Her job. Her relationship with her daughter. Her marriage.
And that’s when she realized where she was actually driving to, where exactly she needed to go.
It took her three days after arriving in Santa Monica to track Meredith May down.
Her house on Ocean Lane had been sold three years earlier, after Meredith had a stroke. Julia finally found her by visiting the office of the Realtor who’d handled that sale. Meredith was in an assisted-living facility now, near Burbank.
Julia showed up there on the day she was supposed to show up in Coronado, though by then she had completely lost all sense of time without her phone.
She suddenly found herself sitting at a table across from a wheelchair-bound stranger, in a lovely, bright, windowed common room, decorated in red, white, and blue for Memorial Day.
This looked like a nicely kept up facility.
Julia supposed her mother was being well taken care of near the end of her life.
And while that thought should’ve made her happy, weirdly, it only made her feel irritated.
“I’m Julia—” she began as she sat down.
“I know who you are,” Meredith said slowly.
She had blue-gray eyes that reminded Julia of eroded beach pebbles.
And it occurred to her she hadn’t remembered the color of her mother’s eyes before now.
She and Nora had green eyes; Emily had hazel.
And she would not have expected their mother’s eyes to look at her so stonily, to be so gray. “Why are you here?” Meredith asked.
Julia suddenly had so many questions. And yet she couldn’t manage to articulate any of them in real words.
Her mother. Her mother sat before her, aged.
Alive. She hadn’t died giving birth to Nora or in the forty years since.
She’d run away. She’d written to Grandma Vera, but she’d never once reached out to her daughters. Not in forty years.
“Why visit me now?” Meredith said.
Julia thought about Ted, about Veronica. About her stupid lost phone. But she didn’t say any of that. “I guess I just wanted to see if you were real,” she finally said.
“And your father couldn’t talk you out of it?” Meredith said, an edge to her voice.
Her father.

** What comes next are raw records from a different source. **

(** * A retrieval-augmented chatbot: ingestion, vector store, agent, HTTP

    Shallow embedding of
      - [tools/vector-search.ts]   (class [VectorSearchTool]),
      - [workflows/document-processing.ts] (class [DocumentProcessingWorkflow]),
      - [agents/rag-agent.ts]      (class [RAGAgent]),
      - [index.ts]                 (the [POST /api/chat] handler).

    The program is glue around external services.  Every external call is
    a field of [Env] (what the service answers) and, for the network
    services, an entry appended to the [trace] of the [World].  The table
    [document_chunks] is the only state the program owns.

    Of the database server the model derives what the schema of
    [initializeDatabase] fixes (the primary key, [INTEGER], [vector(1536)],
    [ON CONFLICT], [ORDER BY ... LIMIT]); what depends on the server beyond
    that is a field of [Env]: whether a statement can be sent
    ([pool_connect]), what the server objects to in the parameters of a
    statement ([param_error]), which rows the scan of the ivfflat index
    reaches ([ivfflat_reaches]) and the operator [<=>]
    ([cosine_distance]). *)

From Stdlib Require Import QArith Qcanon.
From stdpp Require Import gmap strings list fin_maps sorting pretty numbers.

Local Open Scope string_scope.
Local Open Scope list_scope.
Local Open Scope Z_scope.

(** ** JavaScript errors and fallible results *)

(** A thrown value; [message] is [None] when the value has no [.message]. *)
Record JsError := { message : option string }.

Inductive result (A : Type) : Type :=
| Ok (a : A)
| Throw (e : JsError).
Arguments Ok {A} a.
Arguments Throw {A} e.

Definition newline : string := String (Ascii.ascii_of_nat 10) "".

(** [s.includes(sub)] *)
Fixpoint includes (s sub : string) : bool :=
  String.prefix sub s ||
  match s with
  | EmptyString => false
  | String _ s' => includes s' sub
  end.

(** [s.endsWith(suffix)] *)
Definition endsWith (s suffix : string) : bool :=
  let n := String.length s in
  let k := String.length suffix in
  (k <=? n)%nat && String.eqb (String.substring (n - k) k s) suffix.

(** ** Numbers of the server *)

(** A [double precision] as the server computes it and the driver hands it
    over: a rational, or NaN. *)
Inductive Float8 :=
| Num (q : Qc)
| NaN.

(** [1 - x] *)
Definition one_minus (x : Float8) : Float8 :=
  match x with
  | Num q => Num (1 - q)%Qc
  | NaN => NaN
  end.

(** The order of [ORDER BY] on [double precision]: NaN sorts after every
    number and beside itself. *)
Definition float8_le (a b : Float8) : Prop :=
  match a, b with
  | Num x, Num y => (x <= y)%Qc
  | _, NaN => True
  | NaN, Num _ => False
  end.

#[global] Instance float8_le_dec : RelDecision float8_le :=
  fun a b =>
    match a, b return Decision (float8_le a b) with
    | Num x, Num y => decide (x <= y)%Qc
    | Num _, NaN => left I
    | NaN, Num _ => right (fun H => H)
    | NaN, NaN => left I
    end.

(** [a] is at least as similar as [b]: the descending order of
    similarities, NaN coming after every number. *)
Definition similarity_ge (a b : Float8) : Prop :=
  match a, b with
  | Num x, Num y => (y <= x)%Qc
  | _, NaN => True
  | NaN, Num _ => False
  end.

(** ** types.ts *)

Record DocumentChunk := {
  chunk_id : string;
  chunk_content : string;
  chunk_document : string;
  chunk_page : Z;
  chunk_embedding : list Qc
}.

Record SearchResult := {
  sr_id : string;
  sr_content : string;
  sr_document : string;
  sr_page : Z;
  sr_similarity : Float8
}.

She thought about how he evaded her questions, even when he was going through chemo.
In some twisted way, he’d been lying to protect them.
Having a dead mother was, in his mind, better than having a mother who’d abandoned them.
She suddenly pictured the steep look of disappointment that would overtake his kind face if he could somehow know that she was here right now.
“Dad died five years ago,” she finally said.
A flicker of something washed across Meredith’s face. But Julia wasn’t sure what emotion it was.
“Cancer,” Julia added.
Meredith sighed. “I wish you hadn’t told me that. I liked thinking he was still alive.”
“But he’s not,” Julia said firmly.
“Sometimes it’s better not to know the truth,” Meredith said.